I give lengths to their writing assignments, not because of an arbitrary number I pull out of my head, but because I find it works. For lower levels - ten sentences. For higher levels, write for 20 minutes. It takes the "what does the teacher want?" worry away from them. They write once in my classroom, I help them, they learn how easy it can be, and they SUCCEED! If they write on opinion paper, it has to be more than "Cherries are the best fruit. I like them." They have to tell me why. I give them guidelines - Choose 3 of the following to talk about: flavor, nutrition, the way they are grown, recipes, a personal anecdote. It allows the logical students to be logical and the emotional students to be emotional, but it also pushes them to utilize the other side of their brain.

There is a reason for EVERYTHING I do with my students. If they want to know, I'll gladly tell them. If they dispute a grade that I assigned them - which I'm very specific about why they got what they got, I'll listen. Usually, they will get the points. If they have the chutzpah to question me, they deserve the points. For example, one of the pieces of the rubric is "eye contact". If they say to me, "I did look at the audience. I didn't do well on that last time, so I wanted to really focus on it this time. I asked my friends to sit in different places in the room / I looked at this person then that person," etc, I will give them the benefit of the doubt because I can't possible see every time their eyes move. I'm sometimes looking at the scoring sheet and miss where their eyes go. It's a built in method of getting them to talk, of getting them to speak their minds - which is dang hard here. If they talk to me about it, you can bet they will get a few points. It's worth it! I consider it extra credit for spontaneously starting a conversation.

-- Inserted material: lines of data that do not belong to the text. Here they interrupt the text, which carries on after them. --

(** Claim C10, on inputs whose batch counts differ: the resize succeeds
    and the validator fails the batch count check on [self] and [mat2]. *)
Lemma check_bmm_out_args_after_resize_witness :
  resize_out_tensor unit_tensor batch2_mat2 (out_holding 7)
    = Returned (out_holding 7) ∧
  check_bmm_out_args unit_tensor batch2_mat2 (out_holding 7)
    = Aborted SelfMat2Batch (out_holding 7) ∧
  SelfMat2Batch ∈ [SelfMat2Dim; SelfOutDim; SelfDimNot3;
                   BatchNegative; SelfMat2Batch].
Proof.
  split_and!; [reflexivity|reflexivity|].
  refine (proj1 (proj2 (check_bmm_out_args_after_resize unit_tensor
                   batch2_mat2 (out_holding 7) (out_holding 7) _)
                   SelfMat2Batch (out_holding 7) _)); reflexivity.
Defined.



(** Claim C9 as stated fails when the inner dimension is zero: the same
    well-formed inputs and two correctly shaped outputs that differ only
    in the value they hold give two different results. *)
Lemma bmm_out_prior_contents_counterexample :
  tensor_ok zero_inner_self ∧ tensor_ok zero_inner_mat2 ∧
  tensor_ok (out_holding 5) ∧ tensor_ok (out_holding 7) ∧
  sizes (out_holding 5) = sizes (out_holding 7) ∧
  bmm_out tt zero_inner_self zero_inner_mat2 (out_holding 5)
    = Returned (out_holding 5) ∧
  bmm_out tt zero_inner_self zero_inner_mat2 (out_holding 7)
    = Returned (out_holding 7) ∧
  data (out_holding 5) ≠ data (out_holding 7).
Proof.
  split_and!; try reflexivity; try compute_done. discriminate.
Qed.

Lemma with_data_data t : with_data t (data t) = t.
Proof. by destruct t. Qed.
Definition iamax (func : native_routine) (queue : queue) (n : Z) (x : buffer)
    (incx : Z) (result : buffer) : Host unit :=
  overflow_check n [incx] ;;;
  with_buffer [VUninit] (λ int_res_buff,
  submit queue
    ([(x, read); (int_res_buff, write)],
     sc <- CublasScopedContextHandler queue ;;
     handle <- get_handle sc queue ;;
     cublasSetPointerMode handle CUBLAS_POINTER_MODE_DEVICE ;;;
     let x_ := get_mem x in
     let int_res_ := get_mem int_res_buff in
     (* For negative incx, iamax returns 0. *)
     CUBLAS_ERROR_FUNC func handle
       [AInt (to_int n); ADev x_; AInt (to_int incx); ADev int_res_]) ;;;
  (* result[0] = std::max((int64_t)int_res_buff[0] - 1, 0); the right-hand side first *)
  src <- host_access int_res_buff read ;;
  r <- host_read src 0 ;;
  dst <- host_access result write ;;
  match r with
  | VInt i => host_write dst 0 (VInt64 (zero_based i))
  | _ => raise InvalidAccess
  end).

Definition swap (func : native_routine) (queue : queue) (n : Z) (x : buffer)
    (incx : Z) (y : buffer) (incy : Z) : Host unit :=
  overflow_check n [incx; incy] ;;;
  submit queue
    ([(x, read_write); (y, read_write)],
     sc <- CublasScopedContextHandler queue ;;
     handle <- get_handle sc queue ;;
     let x_ := get_mem x in
     let y_ := get_mem y in
     CUBLAS_ERROR_FUNC func handle
       [AInt (to_int n); ADev x_; AInt (to_int incx); ADev y_; AInt (to_int incy)]).

Definition iamin (func : native_routine) (queue : queue) (n : Z) (x : buffer)
    (incx : Z) (result : buffer) : Host unit :=
  overflow_check n [incx] ;;;
  with_buffer [VUninit] (λ int_res_buff,
  submit queue
    ([(x, read); (int_res_buff, write)],
     sc <- CublasScopedContextHandler queue ;;
     handle <- get_handle sc queue ;;
     cublasSetPointerMode handle CUBLAS_POINTER_MODE_DEVICE ;;;
     let x_ := get_mem x in
     let int_res_ := get_mem int_res_buff in
     (* For negative incx, iamin returns 0. *)
     CUBLAS_ERROR_FUNC func handle
       [AInt (to_int n); ADev x_; AInt (to_int incx); ADev int_res_]) ;;;
  src <- host_access int_res_buff read ;;
  r <- host_read src 0 ;;
  dst <- host_access result write ;;
  match r with
  | VInt i => host_write dst 0 (VInt64 (zero_based i))
  | _ => raise InvalidAccess
  end).

Definition nrm2 (func : native_routine) (queue : queue) (n : Z) (x : buffer)
    (incx : Z) (result : buffer) : Host unit :=
  overflow_check n [incx] ;;;
  submit queue
    ([(x, read); (result, write)],
     sc <- CublasScopedContextHandler queue ;;
     handle <- get_handle sc queue ;;
     cublasSetPointerMode handle CUBLAS_POINTER_MODE_DEVICE ;;;
     let x_ := get_mem x in
     let res_ := get_mem result in
     (* NRM2 does not support negative index *)
     CUBLAS_ERROR_FUNC func handle
       [AInt (to_int n); ADev x_; AInt (to_int (Z.abs incx)); ADev res_]).

(** One invocation of a level-1 entry point, by name and arguments. *)
Inductive call :=
| Asum (func : native_routine) (n : Z) (x : buffer) (incx : Z) (result : buffer)
| Scal (func : native_routine) (n : Z) (a : val) (x : buffer) (incx : Z)
| Axpy (func : native_routine) (n : Z) (alpha : val) (x : buffer) (incx : Z)
       (y : buffer) (incy : Z)
| Rotg (func : native_routine) (a b c s : buffer)
| Rotm (func : native_routine) (n : Z) (x : buffer) (incx : Z) (y : buffer)
       (incy : Z) (param : buffer)
| Copy (func : native_routine) (n : Z) (x : buffer) (incx : Z) (y : buffer) (incy : Z)
| Dot (func : native_routine) (n : Z) (x : buffer) (incx : Z) (y : buffer)
      (incy : Z) (result : buffer)
| Rot (func : native_routine) (n : Z) (x : buffer) (incx : Z) (y : buffer)
      (incy : Z) (c s : val)
| Sdsdot (n : Z) (sb : spec_float) (x : buffer) (incx : Z) (y : buffer)
         (incy : Z) (result : buffer)
| DotFloatDouble (n : Z) (x : buffer) (incx : Z) (y : buffer) (incy : Z)
                 (result : buffer)
| Rotmg (func : native_routine) (d1 d2 x1 : buffer) (y1 : val) (param : buffer)
| Iamax (func : native_routine) (n : Z) (x : buffer) (incx : Z) (result : buffer)
| Swap (func : native_routine) (n : Z) (x : buffer) (incx : Z) (y : buffer) (incy : Z)
| Iamin (func : native_routine) (n : Z) (x : buffer) (incx : Z) (result : buffer)
| Nrm2 (func : native_routine) (n : Z) (x : buffer) (incx : Z) (result : buffer).

Definition run_call (q : queue) (c : call) : Host unit :=
  match c with
  | Asum func n x incx result => asum func q n x incx result
  | Scal func n a x incx => scal func q n a x incx
  | Axpy func n alpha x incx y incy => axpy func q n alpha x incx y incy
  | Rotg func a b c s => rotg func q a b c s
  | Rotm func n x incx y incy param => rotm func q n x incx y incy param
  | Copy func n x incx y incy => copy func q n x incx y incy
  | Dot func n x incx y incy result => dot func q n x incx y incy result
  | Rot func n x incx y incy c s => rot func q n x incx y incy c s
  | Sdsdot n sb x incx y incy result => sdsdot q n sb x incx y incy result
  | DotFloatDouble n x incx y incy result => dot_float_double q n x incx y incy result
  | Rotmg func d1 d2 x1 y1 param => rotmg func q d1 d2 x1 y1 param
  | Iamax func n x incx result => iamax func q n x incx result
  | Swap func n x incx y incy => swap func q n x incx y incy
  | Iamin func n x incx result => iamin func q n x incx result
  | Nrm2 func n x incx result => nrm2 func q n x incx result
  end.

(** The vendor routine an invocation ends in. *)
Definition native_of (c : call) : native_routine :=
  match c with
  | Asum func _ _ _ _ | Scal func _ _ _ _ | Axpy func _ _ _ _ _ _
  | Rotg func _ _ _ _ | Rotm func _ _ _ _ _ _ | Copy func _ _ _ _ _
  | Dot func _ _ _ _ _ _ | Rot func _ _ _ _ _ _ _ | Rotmg func _ _ _ _ _
  | Iamax func _ _ _ _ | Swap func _ _ _ _ _ | Iamin func _ _ _ _
  | Nrm2 func _ _ _ _ => func
  | Sdsdot _ _ _ _ _ _ _ | DotFloatDouble _ _ _ _ _ _ => cublasSdot
  end.

End Level1.

(** The count and the strides of an invocation; [rotg] and [rotmg] have
    neither. *)
Definition count_and_strides (c : call) : option (Z * list Z) :=
  match c with
  | Asum _ n _ incx _ | Scal _ n _ _ incx | Iamax _ n _ incx _
  | Iamin _ n _ incx _ | Nrm2 _ n _ incx _ => Some (n, [incx])
  | Axpy _ n _ _ incx _ incy | Rotm _ n _ incx _ incy _ | Copy _ n _ incx _ incy
  | Dot _ n _ incx _ incy _ | Rot _ n _ incx _ incy _ _ | Sdsdot n _ _ incx _ incy _
  | DotFloatDouble n _ incx _ incy _ | Swap _ n _ incx _ incy => Some (n, [incx; incy])
  | Rotg _ _ _ _ _ | Rotmg _ _ _ _ _ _ => None
  end.

(** The routines whose native call writes a scalar result into device
    memory: absolute sum, the dot products, norm, and the two rotation
    generators. *)
Definition scalar_result (c : call) : bool :=
  match c with
  | Asum _ _ _ _ _ | Dot _ _ _ _ _ _ _ | Sdsdot _ _ _ _ _ _ _
  | DotFloatDouble _ _ _ _ _ _ | Nrm2 _ _ _ _ _ | Rotg _ _ _ _ _
  | Rotmg _ _ _ _ _ _ => true
  | _ => false
  end.

(** The routines that hand cuBLAS the address of a host scalar. *)
Definition host_scalar (c : call) : bool :=
  match c with
  | Scal _ _ _ _ _ | Axpy _ _ _ _ _ _ _ | Rot _ _ _ _ _ _ _ _ => true
  | _ => false
  end.

Definition is_overflow {A} (r : result fault A) : bool :=
  match r with Raise OverflowError => true | _ => false end.

Definition fits_dims (c : call) : bool :=
  match count_and_strides c with
  | Some (n, strides) => fits_native (n * max_abs strides)
  | None => true
  end.

(** The routines whose interop task calls [cublasSetPointerMode]. *)
Definition switches (c : call) : bool :=
  match c with
  | Scal _ _ _ _ _ | Axpy _ _ _ _ _ _ _ | Copy _ _ _ _ _ _ | Rot _ _ _ _ _ _ _ _
  | Swap _ _ _ _ _ _ => false
  | _ => true
  end.

(** Several invocations in program order; a fault ends the sequence. *)
Definition run_calls (run : queue → call → Host unit) (qcs : list (queue * call))
  : Host unit :=
  foldr (λ qc k, run qc.1 qc.2 ;;; k) (se_ret tt) qcs.

(** ** Reading the trace *)

Definition native_calls (evs : list event) : list (string * cublasStatus_t) :=
  omap (λ e, match e with
             | EvNativeCall name _ _ _ err => Some (name, err)
             | _ => None
             end) evs.

Definition native_args (evs : list event) : list (list arg) :=
  omap (λ e, match e with
             | EvNativeCall _ _ _ args _ => Some args
             | _ => None
             end) evs.

Definition submits (evs : list event) : list (list (buffer * access_mode)) :=
  omap (λ e, match e with EvSubmit reqs => Some reqs | _ => None end) evs.

Definition is_host_access (e : event) : Prop :=
  match e with EvHostAccess _ _ => True | _ => False end.

(** The arguments of the native calls logged once [c] has run to
    completion on a runtime with no outstanding work. *)
Definition issued (c : Host unit) (d : device) : list (list arg) :=
  native_args (trace (dev ((c ;;; wait) (Runtime d [])).2)).

(** How many handles were created for a context. *)
Fixpoint creations (ctx : context) (evs : list event) : nat :=
  match evs with
  | [] => 0
  | EvCreateHandle c _ :: evs' =>
      ((if decide (c = ctx) then 1 else 0) + creations ctx evs')%nat
  | _ :: evs' => creations ctx evs'
  end.

(** One creation logged for each cached context, none for the others. *)
Definition cache_consistent (d : device) : Prop :=
  ∀ ctx, creations ctx (trace d) =
         match handles d !! ctx with Some _ => 1%nat | None => 0%nat end.

(** Successive acquisitions, whatever their outcome. *)
Definition acquire_each (qs : list queue) (d : device) : device :=
  foldl (λ d q, (get_handle tt q d).2) d qs.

There is NOTHING arbitrary in my class. I look like a goofball in my class. I look like I'm being spontaneous when in fact, I have a very defined lesson set up. What I do is honor the students and where they are. When they are talking about X, I let them go where that leads. When it obviously takes longer, I will cut out some extra fluff I build in. If people understand and zip through a lesson, I'm glad for the fluff.

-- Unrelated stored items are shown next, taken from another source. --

Lemma X4_clock_set_back_wraps_witness :
  let start := {| tv_sec := 1700000001; tv_nsec := 0 |} in
  let end_ := {| tv_sec := 1700000000; tv_nsec := 999999999 |} in
  instant end_ < instant start
  /\ instant start - instant end_ <= 2 ^ 64
  /\ elapsed_nanosecs start end_ = 18446744073709551615.
Proof.
  cbv zeta.
  assert (H1 : instant {| tv_sec := 1700000000; tv_nsec := 999999999 |}
               < instant {| tv_sec := 1700000001; tv_nsec := 0 |})
    by (unfold instant; simpl; lia).
  assert (H2 : instant {| tv_sec := 1700000001; tv_nsec := 0 |}
               - instant {| tv_sec := 1700000000; tv_nsec := 999999999 |}
               <= 2 ^ 64)
    by (unfold instant; simpl; lia).
  split; [exact H1|]. split; [exact H2|].
  exact (X4_clock_set_back_wraps _ _ H1 H2).
Defined.

(** X5: the two branches of lines 193-202 give the same count: had the
    branch with the borrow (lines 195-196) been taken, the value stored in
    [nanosecs] would have been the one the other branch gives. *)
Theorem X5_branches_report_the_same (start end_ : timespec) :
  nanosecs_of
    {| tv_sec := to_int64 (to_int64 (tv_sec end_ - tv_sec start) - 1);
       tv_nsec := to_int64 (to_int64 (1000000000 + tv_nsec end_)
                            - tv_nsec start) |}
  = nanosecs_of
      {| tv_sec := to_int64 (tv_sec end_ - tv_sec start);
         tv_nsec := to_int64 (tv_nsec end_ - tv_nsec start) |}
  /\ nanosecs_of
       {| tv_sec := to_int64 (tv_sec end_ - tv_sec start);
          tv_nsec := to_int64 (tv_nsec end_ - tv_nsec start) |}
     = elapsed_nanosecs start end_.
Proof.
  split.
  - unfold nanosecs_of. cbn [tv_sec tv_nsec]. rewrite !to_uint64_to_int64.
    rewrite (Zplus_mod (to_int64 _) (to_int64 _)), !to_int64_mod.
    rewrite <- (Zmult_mod_idemp_l (to_int64 _)), to_int64_mod.
    rewrite <- (Zminus_mod_idemp_l (to_int64 _)), to_int64_mod.
    rewrite Zminus_mod_idemp_l, Zmult_mod_idemp_l.
    rewrite <- (Zminus_mod_idemp_l (to_int64 _)), to_int64_mod.
    rewrite Zminus_mod_idemp_l, <- Zplus_mod.
    symmetry.
    rewrite (Zplus_mod (to_int64 _) (to_int64 _)), !to_int64_mod.
    rewrite <- (Zmult_mod_idemp_l (to_int64 _)), to_int64_mod.
    rewrite Zmult_mod_idemp_l, <- Zplus_mod.
    f_equal. lia.
  - unfold elapsed_nanosecs. now rewrite timespec_diff_plain.
Qed.
(** * StreamConn: the connection router of [alpaca_trade_api/stream2.py]

    A shallow embedding of the [StreamConn] class: channel classification,
    lazy connection set-up with the authentication handshake, the read loop,
    pattern-matched dispatch, and shutdown.

    Modelling conventions.
    - Python objects that the code compares by identity (web-socket
      connections) are natural numbers handed out by an allocator.
    - Every coroutine is a function in a state-and-exception monad over the
      router's fields and the outside world.  A raised exception keeps the
      state reached so far, as in Python.
    - The outside world (network peers, user handlers) answers through an
      oracle indexed by the number of effects performed so far, so each
      effect gets an answer of its own and every behaviour of the peers can
      be expressed.
    - A call of [subscribe] and each run of a read loop is taken as one
      uninterrupted transition; the read loops are interleaved between
      them, which is what the event loop of [run] does with them.
    - [close] is not uninterrupted: closing a connection wakes the read
      loop that waits on it, so each [await] of [close] is a point at which
      the event loop runs read loops before [close] goes on.  Which loops
      run there, and for how long, is a parameter of [close].  A read loop
      that has been woken but has not reached the end of its [finally]
      block when [close] returns is one that runs after [close].
    - Calls of the public coroutines do not overlap, and a handler does
      nothing to the router but return or raise. *)

From Stdlib Require Import List String Ascii Bool Arith Lia Setoid.
Import ListNotations.
Local Open Scope string_scope.
Local Open Scope list_scope.

(** ** Decoded JSON values *)

Set Warnings "-register-all".

(** What [json.loads] returns.  A Python [dict] is an association list whose
    first binding of a key is the one that counts. *)
Inductive json : Type :=
| JNull
| JBool (b : bool)
| JNum (n : nat)          (* numbers are never inspected by the router *)
| JStr (s : string)
| JArr (l : list json)
| JObj (kv : list (string * json)).

Fixpoint assoc {A : Type} (k : string) (kv : list (string * A)) : option A :=
  match kv with
  | [] => None
  | (k', v) :: rest => if String.eqb k k' then Some v else assoc k rest
  end.

(** [x == s] for a decoded value [x] and a string literal [s]. *)
Definition json_is_str (s : string) (x : json) : bool :=
  match x with
  | JStr s' => String.eqb s s'
  | _ => false
  end.

(** [needle in hay] on Python strings. *)
Fixpoint contains (needle hay : string) : bool :=
  String.prefix needle hay ||
  match hay with
  | EmptyString => false
  | String _ rest => contains needle rest
  end.

(** ** Channel classifier ([subscribe], lines 94-103) *)

Inductive conn_class : Type := EventsClass | DataClass | FeedClass.

Definition conn_class_eqb (a b : conn_class) : bool :=
  match a, b with
  | EventsClass, EventsClass | DataClass, DataClass | FeedClass, FeedClass => true
  | _, _ => false
  end.

(** [c.startswith(prefixes)] with a tuple of prefixes. *)
Definition startswith (c : string) (prefixes : list string) : bool :=
  existsb (fun p => String.prefix p c) prefixes.

Definition nats_prefixes : list string := ["Q."; "T."; "A."; "AM."].
Definition data_prefixes : list string := ["bars/"; "iex/"; "sip/"].

Definition classify (c : string) : conn_class :=
  if startswith c nats_prefixes then FeedClass
  else if startswith c data_prefixes then DataClass
  else EventsClass.

(** The three lists built by the [for c in channels] loop. *)
Record partitions : Type := mkPartitions {
  ws_channels : list string;
  data_channels : list string;
  nats_channels : list string
}.

Definition partition_step (acc : partitions) (c : string) : partitions :=
  if startswith c nats_prefixes then
    mkPartitions (ws_channels acc) (data_channels acc) (nats_channels acc ++ [c])
  else if startswith c data_prefixes then
    mkPartitions (ws_channels acc) (data_channels acc ++ [c]) (nats_channels acc)
  else
    mkPartitions (ws_channels acc ++ [c]) (data_channels acc) (nats_channels acc).

Definition partition_channels (channels : list string) : partitions :=
  fold_left partition_step channels (mkPartitions [] [] []).

Definition in_class (k : conn_class) (c : string) : bool :=
  conn_class_eqb (classify c) k.

(** ** Exceptions, events and the outside world *)

(** Python object identity of a [websockets] connection. *)
Definition sock : Type := nat.

(** A regular expression, identified by its text: [re.compile] of equal
    texts yields equal keys of the handler table. *)
Definition pattern : Type := string.

(** What is passed to [register]; [asyncio.iscoroutinefunction] tells the
    two apart. *)
Inductive callable : Type :=
| AsyncDef (name : nat)
| PlainDef (name : nat).

Definition iscoroutinefunction (f : callable) : bool :=
  match f with AsyncDef _ => true | PlainDef _ => false end.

It's not nonsense. Responses outside the box go FAR with me. Any student who ever felt that I had sucker punched them ... well... I can't even imagine that. Oh wait... there was one time I miscalculated a guy's grade, and assigned him a B when he deserved an A. He questioned me (as he OUGHT!). I went back through my numbers, found the error (MY error), and I wrote a letter to the university, copied his work, took full responsibility for the error, and fixed it. (In my own defense, I was in the hospital during the "fix it" time during which I would normally would have fixed it.).

Teachers are human, we are fallible. But more are honorable professionals working within a difficult system. My university requires every student give an oral presentation. They have forgotten to tell us that most students have NEVER given an oral presentation before. We westerners hadn't even considered that. Initially, grades were low for that - because we were working with false presumptions. I'm sure those students felt sucker punched. We felt awful as soon as we realized. Then we changed how we teach. We taught them HOW to give a presentation. How to make a visual aid, how to engage the audience, how to relax, how to use 3 x 5 cards, etc.

The times students have felt this thing you suggest have been rare circumstances in my experience as a teacher. My students consistently write anonymous notes (a uni requirement) that say they felt supported, able to grasp the material, and they learned.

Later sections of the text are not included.